(Source records)
________________

(** * libcamera: control transactions, the RkISP1 auto-exposure loop and
      request completion

    A shallow embedding of
    - [V4L2Device::listControls], [V4L2Device::setControls] and
      [V4L2Device::updateControls] (src/libcamera/v4l2_device.cpp),
    - [IPARkISP1] (the RkISP1 image processing algorithm module),
    - [VimcCameraData::bufferReady] (src/libcamera/pipeline/vimc/vimc.cpp),
    - the [IPU3Frames::Info] record (src/libcamera/pipeline/ipu3/frames.h),
    followed by the properties proved about them. *)

From Stdlib Require Import ZArith List Bool Lia QArith Qabs.
From Stdlib Require Import PrimFloat FloatOps SpecFloat Uint63.
From stdpp Require Import base option list gmap.

Local Open Scope Z_scope.

(** ** Common definitions *)

(** errno value used by the sources. *)
Definition EINVAL : Z := 22.

(** Two's complement and unsigned wrap-around of the C integer types. *)
Definition wrap_u32 (z : Z) : Z := z mod 2 ^ 32.
Definition wrap_s32 (z : Z) : Z := (z + 2 ^ 31) mod 2 ^ 32 - 2 ^ 31.
Definition wrap_s64 (z : Z) : Z := (z + 2 ^ 63) mod 2 ^ 64 - 2 ^ 63.
Definition wrap_u8 (z : Z) : Z := z mod 2 ^ 8.

(** [ControlType], the type tags named by the sources. *)
Inductive ControlType :=
| ControlTypeNone
| ControlTypeBool
| ControlTypeByte
| ControlTypeInteger32
| ControlTypeInteger64.

(** Modelled from the spec: [ControlValue] (controls.h and controls.cpp are
    not among the sources).  A value carries its type tag; the only array
    values the modelled code handles are byte arrays. *)
Inductive ControlValue :=
| CVNone
| CVBool (b : bool)
| CVByte (v : Z)
| CVInteger32 (v : Z)
| CVInteger64 (v : Z)
| CVByteArray (data : list Z).

Definition isArray (v : ControlValue) : bool :=
  match v with CVByteArray _ => true | _ => false end.

(** [get<int32_t>()] and [get<int64_t>()]: the accessor asserts that
    the value is a scalar of the type asked for and gives what is
    stored; [None] is the failed assertion, on a value of any other
    type. *)
Definition get_int32 (v : ControlValue) : option Z :=
  match v with CVInteger32 z => Some (wrap_s32 z) | _ => None end.

Definition get_int64 (v : ControlValue) : option Z :=
  match v with CVInteger64 z => Some (wrap_s64 z) | _ => None end.

(** [value.data()]: the bytes of the value's storage. *)
Definition data (v : ControlValue) : list Z :=
  match v with CVByteArray d => d | _ => [] end.

Record ControlId := { cid_id : Z; cid_type : ControlType }.

Record ControlInfo := { ci_min : ControlValue; ci_max : ControlValue; ci_def : ControlValue }.

(** [ControlInfoMap], looked up by numerical control id. *)
Abbreviation ControlInfoMap := (gmap Z (ControlId * ControlInfo)).

(** Modelled from the spec: [ControlList] (controls.cpp is not among the
    sources), an ordered mapping of control identifier to current value;
    [get] and [set] go by identifier, and [set] on a new identifier adds
    an entry.  Where a function walks a list it is handed, the list gives
    the entries in the order of that walk; [getControls], which walks a
    list it has filled itself, takes the order of its walk as a
    parameter. *)
Abbreviation ControlList := (list (Z * ControlValue)).

Fixpoint ControlList_get (ctrls : ControlList) (id : Z) : ControlValue :=
  match ctrls with
  | [] => CVNone
  | (k, v) :: rest => if decide (k = id) then v else ControlList_get rest id
  end.

Fixpoint ControlList_set (ctrls : ControlList) (id : Z) (value : ControlValue) : ControlList :=
  match ctrls with
  | [] => [(id, value)]
  | (k, v) :: rest =>
      if decide (k = id) then (k, value) :: rest
      else (k, v) :: ControlList_set rest id value
  end.

(** ** V4L2 devices (src/libcamera/v4l2_device.cpp) *)

Module V4L2.

(** Enumeration [v4l2_ctrl_type] of linux/videodev2.h. *)
Inductive v4l2_ctrl_type :=
| V4L2_CTRL_TYPE_INTEGER
| V4L2_CTRL_TYPE_BOOLEAN
| V4L2_CTRL_TYPE_MENU
| V4L2_CTRL_TYPE_BUTTON
| V4L2_CTRL_TYPE_INTEGER64
| V4L2_CTRL_TYPE_CTRL_CLASS
| V4L2_CTRL_TYPE_STRING
| V4L2_CTRL_TYPE_BITMASK
| V4L2_CTRL_TYPE_INTEGER_MENU
| V4L2_CTRL_TYPE_U8
| V4L2_CTRL_TYPE_U16
| V4L2_CTRL_TYPE_U32
| V4L2_CTRL_TYPE_AREA.

(** Control flags of linux/videodev2.h (the header is not among the
    sources; these are the kernel's values). *)
Definition V4L2_CTRL_FLAG_DISABLED : Z := 0x0001.
Definition V4L2_CTRL_FLAG_READ_ONLY : Z := 0x0004.
Definition V4L2_CTRL_FLAG_HAS_PAYLOAD : Z := 0x0100.

Record v4l2_query_ext_ctrl := {
  q_id : Z;
  q_type : v4l2_ctrl_type;
  q_minimum : Z;
  q_maximum : Z;
  q_default_value : Z;
  q_flags : Z;
  q_elems : Z;
}.

(** [struct v4l2_ext_control].  The members [value], [value64] and [p_u8]
    of its union are kept as separate fields, each read and written where
    the source reads and writes it; [p_u8] holds the bytes the pointer
    designates ([None] for the null pointer left by memset). *)
Record v4l2_ext_control := {
  id : Z;
  size : Z;
  value : Z;
  value64 : Z;
  p_u8 : option (list Z);
}.

(** What the driver stores for one element of a batch: the value members
    and the bytes behind [p_u8].  [id] and [size] are inputs of the ioctl
    and are not written. *)
Record v4l2_written := { w_value : Z; w_value64 : Z; w_payload : list Z }.

(** Result of ::ioctl(VIDIOC_S_EXT_CTRLS): whether the call returned a
    negative value, errno, the [error_idx] member and what the driver
    stored in element [i] of the array. *)
Record ioctl_reply := {
  failed : bool;
  errno : Z;
  error_idx : Z;
  written : nat -> v4l2_written;
}.

(** The kernel side of a device node. *)
Record Driver := {
  (** the controls VIDIOC_QUERY_EXT_CTRL reports to the loop of
      [listControls], in order, up to the first failure of the ioctl *)
  enumerated : list v4l2_query_ext_ctrl;
  s_ext_ctrls : list v4l2_ext_control -> ioctl_reply;
}.

Record V4L2Device := {
  driver : Driver;
  controlInfo_ : gmap Z v4l2_query_ext_ctrl;
  controls_ : ControlInfoMap;
}.

(** The device I/O a call issues, in order. *)
Inductive io_event :=
| VIDIOC_S_EXT_CTRLS (request : list v4l2_ext_control).

Definition v4l2CtrlType (ctrlType : v4l2_ctrl_type) : ControlType :=
  match ctrlType with
  | V4L2_CTRL_TYPE_U8 => ControlTypeByte
  | V4L2_CTRL_TYPE_BOOLEAN => ControlTypeBool
  | V4L2_CTRL_TYPE_INTEGER => ControlTypeInteger32
  | V4L2_CTRL_TYPE_INTEGER64 => ControlTypeInteger64
  | V4L2_CTRL_TYPE_MENU
  | V4L2_CTRL_TYPE_BUTTON
  | V4L2_CTRL_TYPE_BITMASK
  | V4L2_CTRL_TYPE_INTEGER_MENU => ControlTypeInteger32
  | _ => ControlTypeNone
  end.

Definition v4l2ControlId (ctrl : v4l2_query_ext_ctrl) : ControlId :=
  {| cid_id := q_id ctrl; cid_type := v4l2CtrlType (q_type ctrl) |}.

Definition v4l2ControlInfo (ctrl : v4l2_query_ext_ctrl) : ControlInfo :=
  match q_type ctrl with
  | V4L2_CTRL_TYPE_U8 =>
      {| ci_min := CVByte (wrap_u8 (q_minimum ctrl));
         ci_max := CVByte (wrap_u8 (q_maximum ctrl));
         ci_def := CVByte (wrap_u8 (q_default_value ctrl)) |}
  | V4L2_CTRL_TYPE_BOOLEAN =>
      {| ci_min := CVBool (negb (q_minimum ctrl =? 0));
         ci_max := CVBool (negb (q_maximum ctrl =? 0));
         ci_def := CVBool (negb (q_default_value ctrl =? 0)) |}
  | V4L2_CTRL_TYPE_INTEGER64 =>
      {| ci_min := CVInteger64 (wrap_s64 (q_minimum ctrl));
         ci_max := CVInteger64 (wrap_s64 (q_maximum ctrl));
         ci_def := CVInteger64 (wrap_s64 (q_default_value ctrl)) |}
  | _ =>
      {| ci_min := CVInteger32 (wrap_s32 (q_minimum ctrl));
         ci_max := CVInteger32 (wrap_s32 (q_maximum ctrl));
         ci_def := CVInteger32 (wrap_s32 (q_default_value ctrl)) |}
  end.

(** The switch of [listControls] on the control type. *)
Definition listed_type (t : v4l2_ctrl_type) : bool :=
  match t with
  | V4L2_CTRL_TYPE_INTEGER
  | V4L2_CTRL_TYPE_BOOLEAN
  | V4L2_CTRL_TYPE_MENU
  | V4L2_CTRL_TYPE_BUTTON
  | V4L2_CTRL_TYPE_INTEGER64
  | V4L2_CTRL_TYPE_BITMASK
  | V4L2_CTRL_TYPE_INTEGER_MENU
  | V4L2_CTRL_TYPE_U8 => true
  | _ => false
  end.

Definition is_ctrl_class (t : v4l2_ctrl_type) : bool :=
  match t with V4L2_CTRL_TYPE_CTRL_CLASS => true | _ => false end.

(** [emplace] keeps an entry that is already there. *)
Definition emplace {V} (k : Z) (v : V) (m : gmap Z V) : gmap Z V :=
  match m !! k with Some _ => m | None => <[k := v]> m end.

(** One round of the loop of [listControls], for the control the driver
    just reported. *)
Definition listControls_step
    (acc : gmap Z v4l2_query_ext_ctrl * ControlInfoMap) (ctrl : v4l2_query_ext_ctrl)
    : gmap Z v4l2_query_ext_ctrl * ControlInfoMap :=
  if is_ctrl_class (q_type ctrl)
     || negb (Z.land (q_flags ctrl) V4L2_CTRL_FLAG_DISABLED =? 0)
  then acc
  else if listed_type (q_type ctrl)
  then (emplace (q_id ctrl) ctrl acc.1,
        emplace (q_id ctrl) (v4l2ControlId ctrl, v4l2ControlInfo ctrl) acc.2)
  else acc.

(** [V4L2Device::listControls], as run by [open]: the loop emplaces
    into the member [controlInfo_], which keeps what it held, and into a
    local map that then replaces [controls_].  The local map is keyed by
    the address of a [ControlId] made for each control and looked up by
    id; the model keys it by id, which is the same for a driver that
    reports each id once. *)
Definition listControls (dev : V4L2Device) : V4L2Device :=
  let r := fold_left listControls_step (enumerated (driver dev)) (controlInfo_ dev, ∅) in
  {| driver := driver dev; controlInfo_ := r.1; controls_ := r.2 |}.

(** A device object as its constructor leaves it, on the given driver. *)
Definition unopened (drv : Driver) : V4L2Device :=
  {| driver := drv; controlInfo_ := ∅; controls_ := ∅ |}.

(** How the first loop of [setControls] ends: with what it filled in,
    on the early [return -EINVAL], or on the failed assertion of a value
    accessor. *)
Inductive filled (A : Type) :=
| Filled (a : A)
| Refused
| Aborted.
Arguments Filled {A} a.
Arguments Refused {A}.
Arguments Aborted {A}.

(** The body of the first loop of [setControls] for one entry, on the
    element zeroed by memset. *)
Definition fill_one (controls_ : ControlInfoMap) (entry : Z * ControlValue)
    : filled v4l2_ext_control :=
  let '(cid, cvalue) := entry in
  match controls_ !! cid with
  | None => Refused
  | Some (ctrlId, _) =>
      match cid_type ctrlId with
      | ControlTypeInteger64 =>
          match get_int64 cvalue with
          | Some v => Filled {| id := cid; size := 0; value := 0;
                                value64 := v; p_u8 := None |}
          | None => Aborted
          end
      | ControlTypeByte =>
          if isArray cvalue
          then Filled {| id := cid; size := Z.of_nat (length (data cvalue));
                         value := 0; value64 := 0; p_u8 := Some (data cvalue) |}
          else Refused
      | _ =>
          match get_int32 cvalue with
          | Some v => Filled {| id := cid; size := 0; value := v;
                                value64 := 0; p_u8 := None |}
          | None => Aborted
          end
      end
  end.

(** The first loop of [setControls]: it walks the list in order and stops
    at the first entry that is refused or whose value cannot be read. *)
Fixpoint fill_v4l2Ctrls (controls_ : ControlInfoMap) (ctrls : ControlList)
    : filled (list v4l2_ext_control) :=
  match ctrls with
  | [] => Filled []
  | entry :: rest =>
      match fill_one controls_ entry with
      | Filled c =>
          match fill_v4l2Ctrls controls_ rest with
          | Filled cs => Filled (c :: cs)
          | Refused => Refused
          | Aborted => Aborted
          end
      | Refused => Refused
      | Aborted => Aborted
      end
  end.

(** [V4L2Device::ioctl]: 0, or [-errno] when the system call fails. *)
Definition ioctl_ret (r : ioctl_reply) : Z :=
  if failed r then - errno r else 0.

(** The array after the ioctl. *)
Definition after_ioctl (r : ioctl_reply) (v4l2Ctrls : list v4l2_ext_control)
    : list v4l2_ext_control :=
  imap (fun i c =>
          {| id := id c; size := size c;
             value := w_value (written r i);
             value64 := w_value64 (written r i);
             p_u8 := match p_u8 c with
                     | Some _ => Some (w_payload (written r i))
                     | None => None
                     end |}) v4l2Ctrls.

________________

- _EXERCISE DETAILS_: Copy nothing beyond the line containing "(** Modelled from the spec: [ControlValue]". Transcribe exactly from the first line of the entries down to that line, inclusive.

- _RESPONSE BOX_:
(** * libcamera: control transactions, the RkISP1 auto-exposure loop and
      request completion

    A shallow embedding of
    - [V4L2Device::listControls], [V4L2Device::setControls] and
      [V4L2Device::updateControls] (src/libcamera/v4l2_device.cpp),
    - [IPARkISP1] (the RkISP1 image processing algorithm module),
    - [VimcCameraData::bufferReady] (src/libcamera/pipeline/vimc/vimc.cpp),
    - the [IPU3Frames::Info] record (src/libcamera/pipeline/ipu3/frames.h),
    followed by the properties proved about them. *)

From Stdlib Require Import ZArith List Bool Lia QArith Qabs.
From Stdlib Require Import PrimFloat FloatOps SpecFloat Uint63.
From stdpp Require Import base option list gmap.

Local Open Scope Z_scope.

(** ** Common definitions *)

(** errno value used by the sources. *)
Definition EINVAL : Z := 22.

(** Two's complement and unsigned wrap-around of the C integer types. *)
Definition wrap_u32 (z : Z) : Z := z mod 2 ^ 32.
Definition wrap_s32 (z : Z) : Z := (z + 2 ^ 31) mod 2 ^ 32 - 2 ^ 31.
Definition wrap_s64 (z : Z) : Z := (z + 2 ^ 63) mod 2 ^ 64 - 2 ^ 63.
Definition wrap_u8 (z : Z) : Z := z mod 2 ^ 8.

(** [ControlType], the type tags named by the sources. *)
Inductive ControlType :=
| ControlTypeNone
| ControlTypeBool
| ControlTypeByte
| ControlTypeInteger32
| ControlTypeInteger64.

(** Modelled from the spec: [ControlValue] (controls.h and controls.cpp are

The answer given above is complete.